Fuerzo mis labios con una sonrisa en el reflejo de la ventanilla, probando diferentes versiones. ¿Sonrisa dulce? ¿Serena? ¿Casual? No, todas se ven forzadas.
Mis manos tiemblan un poco cuando tomo el bolso de mano. Enderezo la espalda y salgo del auto.
Apenas cruzo la puerta de la mansión, un perfume dulce y familiar me envuelve antes de que unos brazos me rodeen con fuerza.
—¡Ana! —Nemesia casi me aplasta con su abrazo, y por un momento, me permito hundirme en su calidez.
Sus rizos oscuros me hacen cosquillas en la mejilla cuando se separa un poco para mirarme
—No puedo creer que estés aquí.
—Ni yo —respondo.
Nemesia me toma de la mano y me arrastra con ella, parloteando sobre todo y nada. La dejo hacer, disfrutando su energía y la forma en que trata de hacerme sentir en casa.
—Papá está en su oficina —dice de pronto, y mi cuerpo se tensa al instante.
Trago saliva, sintiendo cómo el pánico se enreda en mi garganta. Mis dedos aprietan los de Nemesia sin darme cuenta.
Su sonrisa se suaviza, y me aprieta la mano con cariño.
—Todo estará bien, Ana —susurra—. Solo son un par de días.
Asiento, obligándome a respirar hondo.
Mis pasos resuenan en el mármol mientras subo las escaleras, sintiendo cada latido golpearme en las costillas como si fueran advertencias. Mi mano se aferra al pasamanos, fría y temblorosa. Nemesia me observa desde abajo, sin decir nada más, pero su mirada es un intento de consuelo.

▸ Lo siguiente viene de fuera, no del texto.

Lemma arp_poll_keeps k n w : 0 <= n < nics (w_st w) -> keeps w (arp_poll k n w).
Proof using envok.
  revert w. induction k as [|k IH]; intros w Hn Hw; [done|]. cbn [arp_poll].
  destruct (keeps_rx (w_link n w) w Hw) as [H1 E1]. destruct (link_rx _ w) as [o w1]. cbn [snd] in *. cbv zeta.
  assert (keeps w1 (match o with Some len => handle_frame n len 0 w1 | None => w1 end)) as H2.
  { destruct o; [|done]. apply handle_frame_keeps; [by rewrite E1|unfold is_u64; lia]. }
  destruct (H2 H1) as [H3 E3]. destruct (sleep_keeps 10 _ H3) as [H4 E4]. destruct (IH _ ltac:(by rewrite E4, E3, E1) H4) as [H5 E5].
  split; [exact H5|congruence].
Qed.
Lemma arp_rounds_keeps k n w : 0 <= n < nics (w_st w) -> keeps w (arp_rounds k n w).
Proof using envok.
  revert w. induction k as [|k IH]; intros w Hn Hw; [done|]. cbn [arp_rounds]. destruct (gw_mac _); [done|].
  pose proof (keeps_build (build_arp_request (l_io (w_link n w)) (l_mac (w_link n w)) GW_IP) w (fun H => build_arp_ok _ _ _ (i_mem w H)) Hw) as [H1 E1].
  destruct (build _ w) as [len w1]. cbn [snd] in *. destruct (keeps_tx (w_link n w1) len w1 H1) as [H2 E2]. destruct (link_tx _ len w1) as [ok w2]. cbn [snd] in *.
  destruct (arp_poll_keeps 5 n w2 ltac:(by rewrite E2, E1) H2) as [H3 E3]. destruct (IH _ ltac:(by rewrite E3, E2, E1) H3) as [H4 E4].
  split; [exact H4|congruence].
Qed.
Lemma rx_loop_keeps k n now w : 0 <= n < nics (w_st w) -> is_u64 now -> keeps w (rx_loop k n now w).
Proof using envok.
  intros Hn Hnow. revert w Hn. induction k as [|k IH]; intros w Hn Hw; [done|]. cbn [rx_loop].
  destruct (keeps_rx (w_link n w) w Hw) as [H1 E1]. destruct (link_rx _ w) as [[len|] w1]; cbn [snd] in *; [|done].
  destruct (handle_frame_keeps n len now w1 ltac:(by rewrite E1) Hnow H1) as [H2 E2]. destruct (IH _ ltac:(by rewrite E2, E1) H2) as [H3 E3].
  split; [exact H3|congruence].
Qed.
Lemma rx_links_keeps k n now w : 0 <= n -> is_u64 now -> keeps w (rx_links k n now w).
Proof using envok.
  intros Hn Hnow. revert n w Hn. induction k as [|k IH]; intros n w Hn; [done|]. cbn [rx_links]. cbv zeta.
  etransitivity; [|apply IH; lia]. destruct (_ && _) eqn:E; [|done]. apply andb_prop in E as [E _]. apply Z.ltb_lt in E. by apply rx_loop_keeps.
Qed.
Lemma ping_drain_keeps k n now f w got w' : 0 <= n < nics (w_st w) -> is_u64 now -> ping_drain k n now f w = Some (got, w') -> keeps w w'.
Proof using envok.
  intros Hn Hnow. revert w Hn. induction k as [|k IH]; intros w Hn Hp Hw; [discriminate|]. cbn [ping_drain] in Hp.
  destruct (keeps_rx (w_link n w) w Hw) as [H1 E1]. destruct (link_rx _ w) as [[len|] w1]; cbn [snd] in *; [|by injection Hp as _ <-].
  destruct (f _ _); [by injection Hp as _ <-|].
  destruct (handle_frame_keeps n len now w1 ltac:(by rewrite E1) Hnow H1) as [H2 E2]. destruct (IH _ ltac:(by rewrite E2, E1) Hp H2) as [H3 E3].
  split; [exact H3|congruence].
Qed.
Lemma ping_wait_keeps r k n now f w v w' : 0 <= n < nics (w_st w) -> is_u64 now -> ping_wait r k n now f w = Some (v, w') -> keeps w w'.
Proof using envok.
  intros Hn Hnow. revert w Hn. induction r as [|r IH]; intros w Hn Hp Hw; cbn [ping_wait] in Hp; [by injection Hp as _ <-|].
  destruct (ping_drain k n now f w) as [[got w1]|] eqn:Ed; [|discriminate]. cbn in Hp.
  destruct (ping_drain_keeps k n now f w got w1 Hn Hnow Ed Hw) as [H1 E1]. destruct got; [by injection Hp as _ <-|].
  destruct (sleep_keeps 5 w1 H1) as [H2 E2]. destruct (IH _ ltac:(by rewrite E2, E1) Hp H2) as [H3 E3]. split; [exact H3|congruence].
Qed.

(** ** Requests on UDP sockets *)

Record req_ok (req : NetSReq) : Prop := {
  q_sock : is_u64 (r_sock req);
  q_len : is_u64 (r_len req)
}.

Cuando llego al segundo piso, el pasillo parece más largo de lo que recordaba. Cada cuadro, cada mueble, cada alfombra está exactamente igual. Como si el tiempo aquí se hubiese detenido. Como si esta casa se negara a cambiar.
Me detengo frente a la puerta de su oficina. Es pesada, oscura, imponente. Respiro hondo, cuadrando los hombros, obligando a mis labios a formar una sonrisa ensayada.
Golpeo suavemente.
—Adelante.
Giro el picaporte y empujo la puerta.
La oficina sigue siendo la misma: estanterías de madera, ventanales inmensos con cortinas gruesas, un escritorio grande y elegante donde él está sentado, con la espalda recta y los ojos clavados en mí.
Me quedo en la entrada, sintiendo que mis piernas pesan una tonelada.
—Papá —murmuro, forzando la sonrisa que había practicado.
Sus ojos me recorren de arriba abajo, como si me evaluara, como si estuviera buscando algo. Y entonces, con una leve inclinación de cabeza, me indica que cierre la puerta.
Obedezco.
El clic de la puerta al cerrarse suena definitivo. Casi como un sello. Como si al darme la vuelta, él tuviera el poder de decidir si salgo de esta habitación caminando o no.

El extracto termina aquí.